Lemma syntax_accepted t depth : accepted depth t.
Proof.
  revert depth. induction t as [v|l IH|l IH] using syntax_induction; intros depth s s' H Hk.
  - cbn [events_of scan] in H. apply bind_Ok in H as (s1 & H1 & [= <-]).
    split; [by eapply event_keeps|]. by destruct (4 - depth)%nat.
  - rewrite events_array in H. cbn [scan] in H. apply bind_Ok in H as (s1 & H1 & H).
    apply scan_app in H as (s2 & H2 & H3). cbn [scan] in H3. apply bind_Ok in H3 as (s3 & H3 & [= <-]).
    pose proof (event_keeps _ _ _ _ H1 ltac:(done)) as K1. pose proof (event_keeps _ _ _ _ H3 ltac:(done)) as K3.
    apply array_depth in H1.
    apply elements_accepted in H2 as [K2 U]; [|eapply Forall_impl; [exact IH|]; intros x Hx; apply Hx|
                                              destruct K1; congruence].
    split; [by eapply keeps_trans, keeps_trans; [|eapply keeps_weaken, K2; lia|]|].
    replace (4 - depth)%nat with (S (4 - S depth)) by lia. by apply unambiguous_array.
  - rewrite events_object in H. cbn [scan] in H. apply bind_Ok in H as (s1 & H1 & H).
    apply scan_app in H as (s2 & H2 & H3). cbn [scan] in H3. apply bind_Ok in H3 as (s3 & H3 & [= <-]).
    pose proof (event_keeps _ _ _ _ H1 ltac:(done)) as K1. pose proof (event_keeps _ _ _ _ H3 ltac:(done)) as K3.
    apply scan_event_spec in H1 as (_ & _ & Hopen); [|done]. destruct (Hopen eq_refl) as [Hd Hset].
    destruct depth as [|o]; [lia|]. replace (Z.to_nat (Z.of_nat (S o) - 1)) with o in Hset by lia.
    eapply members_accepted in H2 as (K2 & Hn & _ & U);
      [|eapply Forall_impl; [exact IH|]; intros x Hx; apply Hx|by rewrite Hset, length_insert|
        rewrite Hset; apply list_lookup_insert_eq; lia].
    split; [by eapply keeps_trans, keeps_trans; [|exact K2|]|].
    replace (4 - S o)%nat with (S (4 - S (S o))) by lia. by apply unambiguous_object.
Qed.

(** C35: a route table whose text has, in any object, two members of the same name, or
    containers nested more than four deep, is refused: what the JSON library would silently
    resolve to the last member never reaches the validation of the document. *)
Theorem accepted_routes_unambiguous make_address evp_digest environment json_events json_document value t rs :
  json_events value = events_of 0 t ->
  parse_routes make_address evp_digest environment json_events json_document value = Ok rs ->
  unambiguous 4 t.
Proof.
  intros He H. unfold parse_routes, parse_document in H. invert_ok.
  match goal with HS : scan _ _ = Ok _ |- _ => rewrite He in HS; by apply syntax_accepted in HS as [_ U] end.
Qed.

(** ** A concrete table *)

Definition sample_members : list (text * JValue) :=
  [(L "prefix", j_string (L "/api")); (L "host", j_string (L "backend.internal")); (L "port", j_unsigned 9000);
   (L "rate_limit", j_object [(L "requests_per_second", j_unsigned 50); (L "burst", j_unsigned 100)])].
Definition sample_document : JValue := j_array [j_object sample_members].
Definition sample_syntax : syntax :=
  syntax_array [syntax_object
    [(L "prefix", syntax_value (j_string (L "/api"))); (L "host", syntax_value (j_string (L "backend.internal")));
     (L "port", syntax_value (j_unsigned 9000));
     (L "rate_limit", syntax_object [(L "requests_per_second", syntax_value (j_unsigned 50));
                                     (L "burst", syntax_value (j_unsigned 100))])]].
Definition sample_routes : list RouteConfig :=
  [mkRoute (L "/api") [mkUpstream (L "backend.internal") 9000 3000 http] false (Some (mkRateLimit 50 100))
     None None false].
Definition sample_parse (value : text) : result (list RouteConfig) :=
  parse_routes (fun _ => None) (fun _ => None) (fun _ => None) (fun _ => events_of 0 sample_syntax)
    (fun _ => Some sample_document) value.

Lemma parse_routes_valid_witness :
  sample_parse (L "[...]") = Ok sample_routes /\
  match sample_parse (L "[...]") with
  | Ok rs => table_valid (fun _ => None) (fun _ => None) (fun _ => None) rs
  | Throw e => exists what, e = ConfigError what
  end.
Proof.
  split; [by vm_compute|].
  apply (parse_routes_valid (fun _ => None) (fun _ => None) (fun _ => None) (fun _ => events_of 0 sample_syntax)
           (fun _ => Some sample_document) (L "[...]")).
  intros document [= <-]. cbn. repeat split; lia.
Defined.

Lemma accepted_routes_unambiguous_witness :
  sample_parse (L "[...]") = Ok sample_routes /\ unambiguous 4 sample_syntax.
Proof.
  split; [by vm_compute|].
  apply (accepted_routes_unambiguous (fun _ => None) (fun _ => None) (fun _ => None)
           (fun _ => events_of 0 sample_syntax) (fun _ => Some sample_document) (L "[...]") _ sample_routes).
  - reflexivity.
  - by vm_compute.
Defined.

┄┄┄┄┄┄┄┄┄┄

### WHAT THE EXERCISE ASKS
For an answer, give a copy of every line in the listing that holds the word "JValue".

### PROBLEM SOLUTION
Definition sample_members : list (text * JValue) :=
Definition sample_document : JValue := j_array [j_object sample_members].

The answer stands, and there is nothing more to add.